» About this task
Collect every line of the records below that contains the word "intros".

(Saved entries)
☆ ☆ ☆ ☆ ☆ ☆ ☆

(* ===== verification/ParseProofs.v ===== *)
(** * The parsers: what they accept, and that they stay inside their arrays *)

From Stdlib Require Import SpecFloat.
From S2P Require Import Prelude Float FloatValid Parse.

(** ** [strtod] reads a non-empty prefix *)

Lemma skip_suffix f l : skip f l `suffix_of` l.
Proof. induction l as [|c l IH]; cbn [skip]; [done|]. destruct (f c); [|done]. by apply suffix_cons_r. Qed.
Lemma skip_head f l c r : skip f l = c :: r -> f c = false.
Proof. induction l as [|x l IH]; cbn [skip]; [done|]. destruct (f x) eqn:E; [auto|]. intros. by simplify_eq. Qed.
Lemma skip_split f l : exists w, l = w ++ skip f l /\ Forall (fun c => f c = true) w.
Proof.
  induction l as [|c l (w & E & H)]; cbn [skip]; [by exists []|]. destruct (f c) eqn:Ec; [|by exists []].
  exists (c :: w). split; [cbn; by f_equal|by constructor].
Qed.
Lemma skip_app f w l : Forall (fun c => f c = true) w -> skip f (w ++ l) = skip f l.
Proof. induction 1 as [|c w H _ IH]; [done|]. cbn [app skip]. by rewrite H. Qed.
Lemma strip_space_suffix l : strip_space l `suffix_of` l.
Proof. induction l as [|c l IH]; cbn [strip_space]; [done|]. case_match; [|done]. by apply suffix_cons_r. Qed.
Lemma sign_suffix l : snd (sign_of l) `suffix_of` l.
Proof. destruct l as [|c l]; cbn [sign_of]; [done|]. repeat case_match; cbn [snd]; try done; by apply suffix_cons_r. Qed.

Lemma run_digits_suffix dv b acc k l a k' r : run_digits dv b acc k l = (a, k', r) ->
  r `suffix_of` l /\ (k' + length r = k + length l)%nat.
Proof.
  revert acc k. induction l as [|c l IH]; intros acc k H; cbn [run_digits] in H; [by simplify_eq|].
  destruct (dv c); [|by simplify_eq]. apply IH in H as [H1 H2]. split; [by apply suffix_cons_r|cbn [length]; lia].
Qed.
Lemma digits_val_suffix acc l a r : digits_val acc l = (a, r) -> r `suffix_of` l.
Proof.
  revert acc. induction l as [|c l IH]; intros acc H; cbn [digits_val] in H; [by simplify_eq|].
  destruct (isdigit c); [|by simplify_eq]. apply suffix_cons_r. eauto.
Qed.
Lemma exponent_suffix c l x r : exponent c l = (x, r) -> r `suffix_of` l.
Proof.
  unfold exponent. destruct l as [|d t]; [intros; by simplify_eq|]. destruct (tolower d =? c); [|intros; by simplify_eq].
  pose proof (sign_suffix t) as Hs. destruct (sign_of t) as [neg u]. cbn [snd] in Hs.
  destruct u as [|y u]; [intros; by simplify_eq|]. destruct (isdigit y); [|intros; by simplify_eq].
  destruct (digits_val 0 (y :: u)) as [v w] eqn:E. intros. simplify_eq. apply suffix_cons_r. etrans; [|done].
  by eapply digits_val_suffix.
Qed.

☆ ☆ ☆ ☆ ☆ ☆ ☆

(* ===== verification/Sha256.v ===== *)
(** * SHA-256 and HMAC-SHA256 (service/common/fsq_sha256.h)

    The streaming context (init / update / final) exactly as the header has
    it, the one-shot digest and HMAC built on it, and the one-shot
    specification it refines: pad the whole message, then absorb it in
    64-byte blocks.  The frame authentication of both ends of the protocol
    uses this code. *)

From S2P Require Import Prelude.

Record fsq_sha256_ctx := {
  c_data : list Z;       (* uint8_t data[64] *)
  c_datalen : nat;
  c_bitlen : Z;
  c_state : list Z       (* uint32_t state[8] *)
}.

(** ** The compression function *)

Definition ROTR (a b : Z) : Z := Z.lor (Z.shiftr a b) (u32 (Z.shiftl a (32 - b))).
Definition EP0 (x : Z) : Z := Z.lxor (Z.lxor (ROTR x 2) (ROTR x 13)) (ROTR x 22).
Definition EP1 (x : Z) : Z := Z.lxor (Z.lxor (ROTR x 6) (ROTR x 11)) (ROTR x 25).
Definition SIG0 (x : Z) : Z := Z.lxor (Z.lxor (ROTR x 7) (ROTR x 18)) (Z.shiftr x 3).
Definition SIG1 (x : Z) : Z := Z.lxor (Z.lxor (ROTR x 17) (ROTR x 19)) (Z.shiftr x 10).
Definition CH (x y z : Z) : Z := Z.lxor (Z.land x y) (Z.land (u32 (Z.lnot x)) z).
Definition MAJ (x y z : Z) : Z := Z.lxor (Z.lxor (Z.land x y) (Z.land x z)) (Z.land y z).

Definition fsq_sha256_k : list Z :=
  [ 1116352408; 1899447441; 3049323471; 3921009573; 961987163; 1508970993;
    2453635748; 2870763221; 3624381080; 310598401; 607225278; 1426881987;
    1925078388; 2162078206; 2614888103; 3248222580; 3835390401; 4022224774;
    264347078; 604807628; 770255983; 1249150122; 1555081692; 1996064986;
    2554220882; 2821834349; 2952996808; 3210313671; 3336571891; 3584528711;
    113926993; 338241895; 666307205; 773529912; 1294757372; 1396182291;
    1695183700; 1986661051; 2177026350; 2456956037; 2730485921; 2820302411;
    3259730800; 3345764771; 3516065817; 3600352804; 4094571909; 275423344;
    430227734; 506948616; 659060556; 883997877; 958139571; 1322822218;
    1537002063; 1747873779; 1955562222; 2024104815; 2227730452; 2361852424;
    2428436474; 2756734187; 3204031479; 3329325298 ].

☆ ☆ ☆ ☆ ☆ ☆ ☆

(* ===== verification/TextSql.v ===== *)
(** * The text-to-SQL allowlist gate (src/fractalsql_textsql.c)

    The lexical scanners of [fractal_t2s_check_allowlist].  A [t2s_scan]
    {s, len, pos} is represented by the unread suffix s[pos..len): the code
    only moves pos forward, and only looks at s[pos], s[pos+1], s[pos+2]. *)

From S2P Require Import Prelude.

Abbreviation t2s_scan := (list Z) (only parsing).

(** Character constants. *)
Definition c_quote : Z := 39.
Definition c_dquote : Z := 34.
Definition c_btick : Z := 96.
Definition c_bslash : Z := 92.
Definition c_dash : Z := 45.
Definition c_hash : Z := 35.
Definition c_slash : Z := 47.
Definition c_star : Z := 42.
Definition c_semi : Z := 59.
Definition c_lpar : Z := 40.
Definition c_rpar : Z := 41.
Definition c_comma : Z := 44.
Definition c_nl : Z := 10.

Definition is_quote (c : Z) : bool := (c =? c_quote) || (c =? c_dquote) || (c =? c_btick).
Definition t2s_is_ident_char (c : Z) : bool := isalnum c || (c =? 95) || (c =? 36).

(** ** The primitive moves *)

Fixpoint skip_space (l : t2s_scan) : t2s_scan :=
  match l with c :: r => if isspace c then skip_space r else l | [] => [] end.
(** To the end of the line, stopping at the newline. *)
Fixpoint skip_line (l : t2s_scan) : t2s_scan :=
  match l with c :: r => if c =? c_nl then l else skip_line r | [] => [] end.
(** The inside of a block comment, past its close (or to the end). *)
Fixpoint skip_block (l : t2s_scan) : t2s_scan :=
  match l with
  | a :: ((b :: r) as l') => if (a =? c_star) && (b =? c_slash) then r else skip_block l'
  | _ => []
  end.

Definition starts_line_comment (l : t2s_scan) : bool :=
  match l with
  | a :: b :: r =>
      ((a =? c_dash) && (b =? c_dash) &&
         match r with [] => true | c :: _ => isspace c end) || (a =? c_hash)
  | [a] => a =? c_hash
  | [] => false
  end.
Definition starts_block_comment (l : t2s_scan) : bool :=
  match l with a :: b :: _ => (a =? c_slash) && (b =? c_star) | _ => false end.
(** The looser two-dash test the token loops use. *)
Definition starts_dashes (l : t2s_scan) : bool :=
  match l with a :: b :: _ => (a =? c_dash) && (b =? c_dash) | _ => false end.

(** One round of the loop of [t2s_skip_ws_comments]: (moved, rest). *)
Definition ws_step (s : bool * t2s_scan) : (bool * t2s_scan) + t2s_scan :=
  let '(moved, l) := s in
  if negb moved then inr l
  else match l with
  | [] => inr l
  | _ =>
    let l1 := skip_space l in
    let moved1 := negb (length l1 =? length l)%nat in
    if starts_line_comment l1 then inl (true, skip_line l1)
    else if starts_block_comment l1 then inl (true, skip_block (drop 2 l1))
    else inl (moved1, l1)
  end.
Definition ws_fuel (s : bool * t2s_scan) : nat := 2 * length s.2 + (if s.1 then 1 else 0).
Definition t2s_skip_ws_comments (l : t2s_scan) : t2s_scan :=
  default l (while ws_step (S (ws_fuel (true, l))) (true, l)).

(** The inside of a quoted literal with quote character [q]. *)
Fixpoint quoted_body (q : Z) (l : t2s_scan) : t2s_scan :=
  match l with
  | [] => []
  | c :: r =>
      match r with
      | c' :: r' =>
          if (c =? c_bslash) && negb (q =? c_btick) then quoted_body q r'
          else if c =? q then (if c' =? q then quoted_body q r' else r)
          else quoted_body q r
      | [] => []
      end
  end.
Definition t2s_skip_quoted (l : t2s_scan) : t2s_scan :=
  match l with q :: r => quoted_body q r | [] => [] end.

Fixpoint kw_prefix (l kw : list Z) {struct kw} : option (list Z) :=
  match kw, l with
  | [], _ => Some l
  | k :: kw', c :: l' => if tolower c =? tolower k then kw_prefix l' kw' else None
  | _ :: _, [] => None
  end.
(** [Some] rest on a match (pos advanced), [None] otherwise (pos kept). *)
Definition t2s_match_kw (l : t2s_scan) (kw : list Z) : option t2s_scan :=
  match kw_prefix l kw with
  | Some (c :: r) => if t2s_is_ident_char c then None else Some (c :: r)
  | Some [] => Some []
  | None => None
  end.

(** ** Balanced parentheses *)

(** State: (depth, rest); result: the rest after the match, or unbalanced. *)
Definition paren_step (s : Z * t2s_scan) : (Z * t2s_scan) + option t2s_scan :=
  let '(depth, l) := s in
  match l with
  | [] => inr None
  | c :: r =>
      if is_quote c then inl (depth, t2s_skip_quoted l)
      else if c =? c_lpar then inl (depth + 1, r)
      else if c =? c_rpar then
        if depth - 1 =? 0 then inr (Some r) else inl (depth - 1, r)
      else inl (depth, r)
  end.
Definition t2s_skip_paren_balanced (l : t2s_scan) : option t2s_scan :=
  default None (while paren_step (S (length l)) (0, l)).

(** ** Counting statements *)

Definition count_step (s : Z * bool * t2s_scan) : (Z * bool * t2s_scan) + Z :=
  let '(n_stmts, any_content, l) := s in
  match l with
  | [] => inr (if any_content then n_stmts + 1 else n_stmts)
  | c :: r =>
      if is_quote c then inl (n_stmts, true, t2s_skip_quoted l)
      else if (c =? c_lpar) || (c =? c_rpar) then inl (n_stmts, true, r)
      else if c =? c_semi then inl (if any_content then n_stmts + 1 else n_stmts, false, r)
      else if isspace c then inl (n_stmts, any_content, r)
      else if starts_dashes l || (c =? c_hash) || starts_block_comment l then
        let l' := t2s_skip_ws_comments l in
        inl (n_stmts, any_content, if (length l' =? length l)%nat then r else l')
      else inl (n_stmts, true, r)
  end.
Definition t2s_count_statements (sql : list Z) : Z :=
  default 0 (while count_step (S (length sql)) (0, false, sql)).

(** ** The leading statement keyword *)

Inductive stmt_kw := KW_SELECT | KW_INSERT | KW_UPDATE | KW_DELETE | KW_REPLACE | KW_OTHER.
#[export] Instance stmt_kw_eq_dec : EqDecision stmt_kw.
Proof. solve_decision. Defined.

☆ ☆ ☆ ☆ ☆ ☆ ☆

» Result below
Proof. induction l as [|x l IH]; cbn [skip]; [done|]. destruct (f x) eqn:E; [auto|]. intros. by simplify_eq. Qed.
  revert acc k. induction l as [|c l IH]; intros acc k H; cbn [run_digits] in H; [by simplify_eq|].
  revert acc. induction l as [|c l IH]; intros acc H; cbn [digits_val] in H; [by simplify_eq|].
  unfold exponent. destruct l as [|d t]; [intros; by simplify_eq|]. destruct (tolower d =? c); [|intros; by simplify_eq].
  destruct u as [|y u]; [intros; by simplify_eq|]. destruct (isdigit y); [|intros; by simplify_eq].
  destruct (digits_val 0 (y :: u)) as [v w] eqn:E. intros. simplify_eq. apply suffix_cons_r. etrans; [|done].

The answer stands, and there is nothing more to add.